Baseball is a game of tabulation and tracking. While baseball has a long and storied history of analyzing performance, it was not until recent history that analytical approaches have been applied to the medical and physical aspects of baseball.

In today's game, at every level, baseball players are tracked for factors beyond wins and losses, to help maintain player health, or in an attempt to improve performance.

Essential Topics in Baseball: From Performance Analysis to Injury Prevention explores the future of baseball monitoring in the context of being able to handle, interpret, and extrapolate predictions from the masses of data being collected.

In baseball, the throwing motion consists of a sequence of movements from the lower limbs to the upper limbs through the trunk.

Failures in the sequence of movements can place an excess load on the upper arm and causes various disorders, the main causes being a high number of throws and inadequate throwing form.

Too many throws will cause medial collateral ligament injury of the elbow and rotator cuff tear and periarthritis of the shoulder.

As such, the authors aim to determine whether upper extremity strength is predictive of injury, how upper extremity strength can be reliably and practically tested in the clinic, and whether or not strengthening programs will have an effect on upper extremity strength ratios, as well as compare and contrast current throwing programs found in the literature.

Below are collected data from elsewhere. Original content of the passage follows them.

(** The hardware setting the flag register of [pio] to [v]. *)
Definition with_irq (w : world) (pio : PIO) (v : Z) : world :=
  {| handlers_ := handlers_ w;
     irq := fun p => if PIO_NUM p =? PIO_NUM pio then v else irq w p;
     trace := trace w |}.

(** The world whose slot [idx] of [handlers_] holds [p]. *)
Definition with_slot (w : world) (idx : Z) (p : handler_ptr) : world :=
  {| handlers_ := <[Z.to_nat idx := p]> (handlers_ w);
     irq := irq w;
     trace := trace w |}.

(** The call the vector makes through an installed [irq_handler_t]: each
    pointer the class hands out is the address of one of its trampolines;
    a call through a null pointer is undefined. *)
Definition call_irq_handler (f : irq_handler_t) : M unit :=
  match f with
  | null_handler => lift UndefinedBehaviour
  | interrupt_handler_PIO0_ptr => interrupt_handler_PIO0
  | interrupt_handler_PIO1_ptr => interrupt_handler_PIO1
  | interrupt_handler_PIO2_ptr => interrupt_handler_PIO2
  end.

(** The four ways a run of the trampoline on [w] can go: nothing raised;
    a non-zero word without a bit among the bits 0..3; a resolved state
    machine whose slot is read; a resolved state machine whose slot lies
    outside [handlers_]. *)
Inductive dispatch_case (w : world) (pio : PIO) : Prop :=
| dispatch_nothing :
    irq w pio = 0 ->
    interrupt_handler pio w = (Normal tt, w) ->
    dispatch_case w pio
| dispatch_no_state_machine :
    irq w pio <> 0 -> popcount4 (irq w pio) = 0 ->
    interrupt_handler pio w = (AssertionFailed, w) ->
    dispatch_case w pio
| dispatch_done (sm : Z) (p : handler_ptr) :
    0 <= sm < 4 ->
    sm_from_interrupt (irq w pio) interrupt_number = Normal sm ->
    handlers_ w !! Z.to_nat (index_for pio sm) = Some p ->
    interrupt_handler pio w =
      (Normal tt,
       {| handlers_ := handlers_ w; irq := irq w;
          trace := trace w ++ dispatch_events pio sm p |}) ->
    dispatch_case w pio
| dispatch_out_of_range (sm : Z) :
    0 <= sm < 4 ->
    sm_from_interrupt (irq w pio) interrupt_number = Normal sm ->
    handlers_ w !! Z.to_nat (index_for pio sm) = None ->
    interrupt_handler pio w =
      (UndefinedBehaviour,
       {| handlers_ := handlers_ w; irq := irq w;
          trace :=
            trace w ++
            [pio_interrupt_clear pio (relative_interrupt interrupt_number sm)] |}) ->
    dispatch_case w pio.

(** An event that switches something off: a call of the SDK with
    [enabled = false]. *)
Definition is_disable (e : event) : bool :=
  match e with
  | pio_set_irq0_source_enabled _ _ enabled => negb enabled
  | pio_set_irq1_source_enabled _ _ enabled => negb enabled
  | irq_set_enabled _ enabled => negb enabled
  | _ => false
  end.

(** An event that touches [handlers_]. *)
Definition is_table_access (e : event) : bool :=
  match e with
  | handlers_read _ => true
  | handlers_write _ _ => true
  | _ => false
  end.

End pio_irq.
End pio_irq.

(** ** A concrete build

    The values of the SDK's constants on the RP2040 (two PIO blocks), with
    handler objects told apart by a number. *)
Module rp2040.

Definition NUM_PIOS : Z := 2.
Definition PIO0_IRQ_0 : Z := 7.
Definition pis_interrupt0 : Z := 8.
Definition PICO_SHARED_IRQ_HANDLER_DEFAULT_ORDER_PRIORITY : Z := 0x80.

(** The world at start-up, with the flag register of every block
    holding [v]. *)
Definition start (v : Z) : pio_irq.world nat :=
  {| pio_irq.handlers_ := pio_irq.handlers_init nat NUM_PIOS;
     pio_irq.irq := fun _ => v;
     pio_irq.trace := [] |}.

Definition register_interrupt (interrupt_number : Z) :=
  pio_irq.register_interrupt nat interrupt_number NUM_PIOS PIO0_IRQ_0
    pis_interrupt0 PICO_SHARED_IRQ_HANDLER_DEFAULT_ORDER_PRIORITY.

End rp2040.

(** * Properties *)

(** ** Index arithmetic *)

Lemma land_pow2 (w i : Z) :
  0 <= i -> Z.land w (2 ^ i) = if Z.testbit w i then 2 ^ i else 0.
Proof.
  intros Hi. apply Z.bits_inj'. intros k Hk.
  rewrite Z.land_spec, Z.pow2_bits_eqb by lia.
  destruct (Z.eqb_spec i k) as [->|Hne].
  - destruct (Z.testbit w k) eqn:E; simpl.
    + rewrite Z.pow2_bits_true; lia.
    + now rewrite Z.bits_0.
  - rewrite andb_false_r.
    destruct (Z.testbit w i).
    + rewrite Z.pow2_bits_false; lia.
    + now rewrite Z.bits_0.
Qed.

Lemma bit_is_set_testbit (w i : Z) :
  0 <= i -> bit_is_set w i = Z.testbit w i.
Proof.
  intros Hi. unfold bit_is_set.
  rewrite Z.shiftl_1_l, land_pow2 by lia.
  destruct (Z.testbit w i); simpl; [|reflexivity].
  destruct (Z.eqb_spec (2 ^ i) 0) as [E|]; [|reflexivity].
  pose proof (Z.pow_pos_nonneg 2 i); lia.
Qed.

(** The loop, unrolled: a cascade over the bits 0, 1, 2, 3. *)
Lemma sm_from_interrupt_unrolled (irq_val ir : Z) :
  sm_from_interrupt irq_val ir =
    if Z.testbit irq_val 0 then Normal 0
    else if Z.testbit irq_val 1 then Normal 1
    else if Z.testbit irq_val 2 then Normal 2
    else if Z.testbit irq_val 3 then Normal 3
    else AssertionFailed.
Proof.
  unfold sm_from_interrupt. cbn [sm_from_interrupt_loop].
  rewrite !bit_is_set_testbit by lia.
  change (0 + 1) with 1. change (1 + 1) with 2.
  change (2 + 1) with 3. change (3 + 1) with 4.
  destruct (Z.testbit irq_val 0); [reflexivity|].
  destruct (Z.testbit irq_val 1); [reflexivity|].
  destruct (Z.testbit irq_val 2); [reflexivity|].
  destruct (Z.testbit irq_val 3); reflexivity.
Qed.

Lemma small_cases (b : Z) : 0 <= b < 4 -> b = 0 \/ b = 1 \/ b = 2 \/ b = 3.
Proof. lia. Qed.

Ltac small_case b :=
  let E := fresh in
  match goal with
  | Hb : 0 <= b < 4 |- _ =>
      destruct (small_cases b Hb) as [E|[E|[E|E]]]; subst b
  end.

Lemma lowest_set_bit_unique (w a b : Z) :
  lowest_set_bit_is w a -> lowest_set_bit_is w b -> 0 <= a -> 0 <= b -> a = b.
Proof.
  intros [Ha La] [Hb Lb] ? ?.
  destruct (Z.lt_trichotomy a b) as [Hlt|[->|Hgt]]; [|reflexivity|].
  - rewrite Lb in Ha by lia. discriminate.
  - rewrite La in Hb by lia. discriminate.
Qed.

(** What [sm_from_interrupt] returns, for every word. *)
Lemma sm_from_interrupt_normal (irq_val ir b : Z) :
  sm_from_interrupt irq_val ir = Normal b <->
  0 <= b < 4 /\ lowest_set_bit_is irq_val b.
Proof.
  rewrite sm_from_interrupt_unrolled. unfold lowest_set_bit_is. split.
  - destruct (Z.testbit irq_val 0) eqn:E0; [intros [= <-]|
    destruct (Z.testbit irq_val 1) eqn:E1; [intros [= <-]|
    destruct (Z.testbit irq_val 2) eqn:E2; [intros [= <-]|
    destruct (Z.testbit irq_val 3) eqn:E3; [intros [= <-]|discriminate]]]];
    (split; [lia|split; [assumption|]]); intros j Hj;
    assert (Hc : j = 0 \/ j = 1 \/ j = 2) by lia;
    destruct Hc as [-> | [-> | ->]]; assumption || lia.
  - intros [Hb [Hset Hlow]]. small_case b; rewrite Hset.
    + reflexivity.
    + rewrite (Hlow 0) by lia. reflexivity.
    + rewrite (Hlow 0), (Hlow 1) by lia. reflexivity.
    + rewrite (Hlow 0), (Hlow 1), (Hlow 2) by lia. reflexivity.
Qed.

Lemma sm_from_interrupt_failed (irq_val ir : Z) :
  sm_from_interrupt irq_val ir = AssertionFailed <-> popcount4 irq_val = 0.
Proof.
  rewrite sm_from_interrupt_unrolled. unfold popcount4.
  destruct (Z.testbit irq_val 0), (Z.testbit irq_val 1),
    (Z.testbit irq_val 2), (Z.testbit irq_val 3); simpl;
    split; intros; try discriminate; try lia; reflexivity.
Qed.

Lemma sm_from_interrupt_never_undefined (irq_val ir : Z) :
  sm_from_interrupt irq_val ir <> UndefinedBehaviour.
Proof.
  rewrite sm_from_interrupt_unrolled.
  destruct (Z.testbit irq_val 0), (Z.testbit irq_val 1),
    (Z.testbit irq_val 2), (Z.testbit irq_val 3); discriminate.
Qed.

Lemma popcount4_pos_lowest (w : Z) :
  popcount4 w <> 0 -> exists b, 0 <= b < 4 /\ lowest_set_bit_is w b.
Proof.
  intros Hp.
  destruct (sm_from_interrupt w 0) as [b| |] eqn:E.
  - exists b. now apply (sm_from_interrupt_normal w 0).
  - apply sm_from_interrupt_failed in E. contradiction.
  - now apply sm_from_interrupt_never_undefined in E.
Qed.

Lemma land_3_mod (x : Z) : Z.land x 3 = x mod 4.
Proof. change 3 with (Z.ones 2). now rewrite Z.land_ones by lia. Qed.

Lemma wrap32_mod_4 (x : Z) : wrap32 x mod 4 = x mod 4.
Proof.
  unfold wrap32. apply Z.mod_mod_divide.
  exists (2 ^ 30). reflexivity.
Qed.

Lemma testbit_high_mask (k : Z) :
  Z.testbit 0xfffffffc k = (2 <=? k) && (k <? 32).
Proof.
  change 0xfffffffc with (Z.shiftl (Z.ones 30) 2).
  destruct (Z.leb_spec 2 k) as [Hk|Hk]; simpl.
  - rewrite Z.shiftl_spec by lia.
    destruct (Z.ltb_spec k 32).
    + apply Z.ones_spec_low. lia.
    + apply Z.ones_spec_high. lia.
  - destruct (Z.neg_nonneg_cases k) as [Hn|Hn].
    + now apply Z.testbit_neg_r.
    + rewrite Z.shiftl_spec by lia. apply Z.testbit_neg_r. lia.
Qed.

Lemma testbit_uint32_high (x k : Z) :
  is_uint32 x -> 32 <= k -> Z.testbit x k = false.
Proof.
  intros [Hlo Hhi] Hk.
  destruct (Z.eq_dec x 0) as [->|Hx]; [apply Z.bits_0|].
  apply Z.bits_above_log2; [lia|].
  apply Z.log2_lt_pow2; [lia|].
  apply Z.lt_le_trans with (2 ^ 32); [assumption|].
  apply Z.pow_le_mono_r; lia.
Qed.

Lemma testbit_mod_4_high (x k : Z) : 2 <= k -> Z.testbit (x mod 4) k = false.
Proof.
  intros Hk. change 4 with (2 ^ 2). apply Z.mod_pow2_bits_high. lia.
Qed.

(** The low two bits of the result, for every 32-bit [ir] and [sm]. *)
Lemma relative_interrupt_low (ir sm : Z) :
  Z.land (relative_interrupt ir sm) 3 = (ir + sm) mod 4.
Proof.
  unfold relative_interrupt.
  rewrite Z.land_lor_distr_l, <- Z.land_assoc.
  change (Z.land 0xfffffffc 3) with 0. rewrite Z.land_0_r, Z.lor_0_r.
  rewrite !land_3_mod, Z.mod_mod, wrap32_mod_4 by lia.
  apply Z.add_mod_idemp_l. lia.
Qed.

(** The bits above position 1 of the result, for every 32-bit [ir]. *)
Lemma relative_interrupt_high (ir sm k : Z) :
  is_uint32 ir -> 2 <= k ->
  Z.testbit (relative_interrupt ir sm) k = Z.testbit ir k.
Proof.
  intros Hir Hk. unfold relative_interrupt.
  rewrite Z.lor_spec, Z.land_spec, testbit_mod_4_high, testbit_high_mask by lia.
  simpl. destruct (Z.leb_spec 2 k); [|lia]. simpl.
  destruct (Z.ltb_spec k 32).
  - apply andb_true_r.
  - rewrite andb_false_r. symmetry. now apply testbit_uint32_high.
Qed.

(** With a logical interrupt number of two bits the result is the flag
    index itself. *)
Lemma relative_interrupt_small (ir sm : Z) :
  0 <= ir < 4 -> relative_interrupt ir sm = (ir + sm) mod 4.
Proof.
  intros Hir. rewrite <- relative_interrupt_low.
  apply Z.bits_inj'. intros k Hk.
  rewrite Z.land_spec.
  destruct (Z.ltb_spec k 2) as [Hlt|Hge].
  - assert (Hc : k = 0 \/ k = 1) by lia.
    destruct Hc as [-> | ->]; simpl; now rewrite andb_true_r.
  - rewrite relative_interrupt_high by (unfold is_uint32; lia).
    replace (Z.testbit 3 k) with false.
    + rewrite andb_false_r.
      destruct (Z.eq_dec ir 0) as [->|Hx]; [apply Z.bits_0|].
      apply Z.bits_above_log2; [lia|].
      apply Z.lt_le_trans with 2; [|lia].
      apply Z.log2_lt_pow2; lia.
    + symmetry. change 3 with (Z.ones 2). apply Z.ones_spec_high. lia.
Qed.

Additionally, ten right-handed college baseball batters participated in an experiment.

They swung a bat towards five imaginary impact locations of different heights and lateral positions in the strike zone.

They also hit a ball mounted on a tee stand placed in the strike zone which corresponded to the same five locations.

The process was repeated seven times for each location, all of which were randomly assigned.

Movements of the bat and ball were captured by an optical motion capture system at 250 Hz and 3-dimensional coordinates of the bat and ball were calculated.

The freely available Statcast Trackman data provides continuous location coordinates for individual pitches using Doppler radar.

This detailed spatial information can be employed to visualize a batter's ability across regions in and around the strike zone.

As such, the authors summarize classical geostatistical methodology and show how it can be applied to real data.

In another study, the authors explore hitting a stable ball mounted on a tee stand, rather than hitting a flying ball, to focus on the importance of vision in executing a batter's prepared or preplanned hitting movement for an impact location.

This is achieved by eliminating the necessity of processing visual information regarding the ball's flight to predict the time and location of the pitch's arrival and modulate the movement with respect to the flight of the pitch.

The closing chapter examines the long history of tobacco use in baseball that dates back to the 19th century and the creation of the sport.

Athletes and coaches initially used spit tobacco as a way to keep their mouths moist during dusty games and to alter the baseball to improve grip and break.